A CrewAI *function* guardrail is `(TaskOutput) -> tuple[bool, Any]`: return `(True, value)` to pass `value` to the next task, or `(False, error)` to feed `error` back to the agent, which re-runs the task up to `max_retries`. Use the **function** variant (plain Python against our typed artefacts), not the LLM-judge variant - our workspace outputs are typed models we can just construct, so there is no free-text judgement to delegate and no extra LLM spend.

Canonical example: `squad/guardrails.py:validate_select_output`, guarding `select -> recon`.

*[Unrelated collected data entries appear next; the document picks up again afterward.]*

(** The payout transaction. *)
Definition post_payout (fresh : nat -> N) (market : N) (s : Settlement) (led : PgLedger) :
    outcome AppError (N * PgLedger) :=
  '(led, escrow_acct) ← store (account (fresh 0%nat) led (Ref.MarketEscrow market) Usdc);
  '(led, fees_acct) ← store (account (fresh 1%nat) led Ref.Fees Usdc);
  entries ← settlement_entries escrow_acct fees_acct s;
  '(led, txn) ← store (ledger_apply (fresh 2%nat) led Payout (resolve_key market) entries);
  Ok (txn, led).

(** Receivables of the recipients, user by user. *)
Fixpoint collect_payouts (fresh : nat -> nat -> N) (i : nat) (market : N) (users : list N) (f : Funds) :
    outcome AppError Funds :=
  match users with
  | [] => Ok f
  | u :: rest =>
      '(_, f) ← auto_collect (fresh i) u ("payout:" +:+ uuid_text market +:+ ":" +:+ uuid_text u)
                  "machine:resolution" f;
      collect_payouts fresh (S i) market rest f
  end.

(** One holding of the closing loop; the pool's payouts are summed. *)
Definition close_holding (market : N) (voided : bool) (txn : N) (settled_at : Z) (acc : Z * Db)
    (hp : HoldingRow * (N * Z)) : outcome AppError (Z * Db) :=
  let '(pool_payout, db) := acc in
  let '(h, (_, payout)) := hp in
  match ho_owner h with
  | HeldByPool =>
      sum ← ok_or (checked I64 (pool_payout + payout)) App.Overflow;
      Ok (sum, db)
  | HeldByUser user =>
      p ← ok_or (position_for_update (td_book db) user (ho_outcome h))
            (App.Store (Store.Invariant "settled holding without position"));
      delta ← ok_or (checked I64 (payout - po_cost p)) App.Overflow;
      realized ← ok_or (checked I64 (po_realized_pnl p + delta)) App.Overflow;
      b ← store (save_position (mkPosition (po_user p) (po_outcome p) 0 0 realized) (td_book db));
      db ← store (insert_realization (mkRealization user market (ho_outcome h)
                    (if voided then VoidSource else SettlementSource) delta payout txn settled_at)
                    (set_book b db));
      Ok (pool_payout, db)
  end.

Definition close_holdings (market : N) (voided : bool) (txn : N) (settled_at : Z) (held : list HoldingRow)
    (payouts : list (N * Z)) (db : Db) : outcome AppError (Z * Db) :=
  foldM (close_holding market voided txn settled_at) (0, db) (combine held payouts).

(** Scores of the votes. *)
Definition score_facts (final_bps : Z) (facts : list VoteFact) : outcome AppError (list VoteScoreUpdate) :=
  foldM (fun acc f =>
      s ← map_err App.Scoring (score_vote (vf_side f) (vf_guess f) final_bps);
      Ok (acc ++ [mkScoreUpdate (vf_vote f) s])) [] facts.

Definition rep_updated_event (market : N) (row : ReputationRow) (rep tier : Z) : Event :=
  mkEvent "RepUpdated" "user" (rr_user row)
    (JObject [("market_id", JString (uuid_text market)); ("previous_tier", JInt (rr_tier row));
              ("rep_micro", JInt rep); ("tier", JInt tier); ("user_id", JString (uuid_text (rr_user row)))]).

(** The reputation each locked row moves to, and the events of changed tiers. *)
Definition updated_reps (market : N) (by_user : gmap N VoteScore) (rows : list ReputationRow) :
    outcome StoreError (list ReputationRow * list Event) :=
  foldM (fun acc row =>
      score ← ok_or (by_user !! rr_user row) (Store.Invariant "voter score missing");
      score_micro ← arith I64 (score_bp score * 100);
      rep ← map_err (fun _ => Store.Invariant "invalid reputation operand")
              (update_rep (rr_rep_micro row) score_micro (rep_half_life rep_config));
      tier ← lift_total (tier_for rep (tier_thresholds_micro rep_config));
      Ok (acc.1 ++ [mkReputation (rr_user row) rep tier],
          if tier =? rr_tier row then acc.2 else acc.2 ++ [rep_updated_event market row rep tier]))
    ([], []) rows.

(** Scores and reputation of a resolved market. *)
Definition score_voters (m : MarketRow) (t : Tally) (final_bps escrow : Z) (locked : list ReputationRow)
    (db : Db) : outcome AppError (list Event * Db) :=
  facts ← store (vote_facts (td_book db) (mk_id m));
  scores ← score_facts final_bps facts;
  let b := save_vote_scores scores (td_book db) in
  total ← tally_total_votes t;
  if (mk_min_votes m <=? total) && (rep_score_min_pot_micro rep_config <=? escrow) then
    let by_user := fold_left (fun acc fs => <[vf_user fs.1 := su_score fs.2]> acc) (combine facts scores) ∅ in
    '(updated, events) ← store (updated_reps (mk_id m) by_user locked);
    b ← store (save_reps updated b);
    Ok (events, set_book b db)
  else Ok ([], set_book b db).

(** The final state, and what only a paid market triggers. *)
Definition finish_state (ids : ResolveIds) (db_now : Z) (cmd : ResolveMarketCmd) (resolving : MarketState)
    (voided : bool) (db : Db) : outcome AppError (ResolveOutcome * Db) :=
  let market := rs_market cmd in
  if voided then
    let event := if bool_decide (rs_override cmd = Some VoidDecision) then VoidByAdmin else VoidLowParticipation in
    next ← illegal (transition resolving event);
    b ← store (set_market_state next market (td_book db));
    Ok (VoidedOutcome, set_book b db)
  else
    resolved ← illegal (transition resolving Resolve);
    b ← store (set_market_state resolved market (td_book db));
    paid ← illegal (transition resolved Pay);
    b ← store (set_market_state paid market b);
    '(credits, _) ← store (move_market_allocations (ri_move ids) (fu_credits (td_funds db)) market Finalized);
    let db := set_funds (set_credits credits (td_funds db)) (set_book b db) in
    '(_, db) ← store (grant_referrals_on_paid (ri_grant ids) db_now market db);
    Ok (Settled, db).
(** Balance of another market, from the frame. *)
Lemma framed_balanced db db' m keys m' :
  framed m keys (td_book db) (td_book db') -> 
  (forall u out i, outcome_of (td_book db) m' i = Some out -> (u, out) ∉ keys) ->
  escrow_of (fu_ledger (td_funds db')) m' = escrow_of (fu_ledger (td_funds db)) m' ->
  balanced db m' -> balanced db' m'.
Proof.
  intros F Hk E B y n ry rn. rewrite !(framed_outcome_of _ _ _ _ F), (fr_reserves _ _ _ _ F), E. intros Hy Hn Hry Hrn.
  rewrite !(framed_held_same _ _ _ _ F) by eauto. by apply B.
Qed.

(** ** Lemmas: one resolution *)

(** A market whose shares are backed by its escrow, on both sides. *)
Definition backed (db : Db) (m : N) : Prop :=
  exists yes no ry rn,
    outcome_of (td_book db) m 0 = Some yes /\ outcome_of (td_book db) m 1 = Some no /\
    bk_reserves (td_book db) !! yes = Some ry /\ bk_reserves (td_book db) !! no = Some rn /\
    held_shares (td_book db) yes + ry = escrow_of (fu_ledger (td_funds db)) m /\
    held_shares (td_book db) no + rn = escrow_of (fu_ledger (td_funds db)) m.

Lemma backed_balanced db m : backed db m -> balanced db m.
Proof.
  intros (yes & no & ry & rn & Hy & Hn & Ry & Rn & E1 & E2) y n a b Hy' Hn' Ha Hb. by simplify_eq.
Qed.

(** What an accepted settlement says of a backed market. *)
Record settled_facts (db : Db) (m : N) (held : list HoldingRow) (bps escrow : Z) (s : Settlement) : Prop := {
  sf_positive : 0 < escrow;
  sf_expected : s = expected_settlement (settlement_input held) bps escrow;
  sf_accounts : map fst (st_payouts s) = map ho_account held;
  sf_typed : Forall (fun ap => in_ty I64 (snd ap)) (st_payouts s);
  sf_dust : in_ty I64 (st_dust s);
  sf_total : zsum (map snd (st_payouts s)) + st_dust s = escrow }.

Lemma settle_positive db m held bps s :
  db_wf db -> backed db m -> holdings (td_book db) (fu_ledger (td_funds db)) m = Ok held ->
  let escrow := escrow_of (fu_ledger (td_funds db)) m in
  in_ty I64 escrow -> in_ty U16 bps -> settle_market (settlement_input held) bps escrow = Ok s -> 0 < escrow.
Proof.
  intros W (yes & no & ry & rn & Hy & Hn & Ry & Rn & E1 & E2) Hh escrow He Hb Hs.
  destruct (Z.lt_trichotomy escrow 0) as [Hneg|[Hz|]]; [exfalso|exfalso|done].
  - unfold settle_market in Hs. apply bind_Ok in Hs as ([a b] & _ & Hs).
    by rewrite (proj2 (Z.ltb_lt escrow 0) Hneg) in Hs.
  - destruct held as [|h held].
    + apply settle_only_complete in Hs as (_ & _ & Hne & _); [done|]. split_and!; try done.
    + pose proof (holdings_ok _ _ _ _ (tw_book _ W) Hh) as Hok.
      assert (Hnn : Forall (fun h => 0 <= h_shares h) (settlement_input (h :: held))).
      { apply Forall_fmap. eapply Forall_impl; [exact Hok|]. intros x (Hx & _). cbn. lia. }
      assert (Hle : h_shares (holding_input h) <= 0).
      { destruct (ho_side h) eqn:Es.
        - rewrite <- Hz. unfold escrow. rewrite <- E1.
          rewrite <- (holdings_presented _ _ _ _ Yes _ _ (tw_book _ W) Hh (tw_banked _ W) Hy Ry).
          apply presented_share; [done|left|done].
        - rewrite <- Hz. unfold escrow. rewrite <- E2.
          rewrite <- (holdings_presented _ _ _ _ No _ _ (tw_book _ W) Hh (tw_banked _ W) Hn Rn).
          apply presented_share; [done|left|done]. }
      apply Forall_cons in Hok as [(Hpos & _) _]. cbn in Hle. lia.
Qed.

**Validate the workspace artefact, not `result.raw`.** Inter-agent handoff flows through workspace files (see the section above), so the thing that actually derails recon is a malformed `<run_dir>/programme.json`, not the agent's prose answer. `validate_select_output` therefore calls the same `current_programme()` recon will call - validating the exact artefact the next agent reads - and only passes `result.raw` *through* (as the `True` value) so the `context=` chain is unchanged. Keying a guardrail off `result.raw` instead would validate the agent's free-text, which is fragile (agents wrap JSON in prose / fences) and checks the wrong surface.

Wire it through `build_task`, never a bare `Task(guardrail=...)`:

```python
select = build_task(
    "select", PROGRAMME_MANAGER, agents["programme_manager"],
    human_input=hi,
    guardrail=validate_select_output,
    max_retries=2,
)
```

`build_task`'s `guardrail` / `max_retries` params default to `None` (CrewAI's own defaults), so un-guarded tasks are unchanged. Keep `max_retries` modest - guardrail failures should converge or fail loudly, not loop expensively. Unit-test the guardrail directly with the `make_task_output` fixture (`tests/fixtures/task_output.py`) plus the rundir-staging fixtures (`run_dir` / `programme_in_workspace`); see `tests/squad/test_guardrails.py`. Other handoff boundaries (`recon -> research`, ...) stay un-guarded until the pattern earns its keep there.

## Upstream alignment

CrewAI's [crewAIInc/skills `design-task`](https://github.com/crewAIInc/skills/blob/main/skills/design-task/SKILL.md) is the canonical upstream best-practice for task design. Its strong recommendation is `output_pydantic` for structured handoff between tasks. Cybersquad deliberately diverges on that one point - see the "workspace files" section above. The rest of upstream `design-task` (single-purpose tasks, specific `expected_output`, function/LLM guardrails, conditional tasks, async, callbacks) we follow without exception.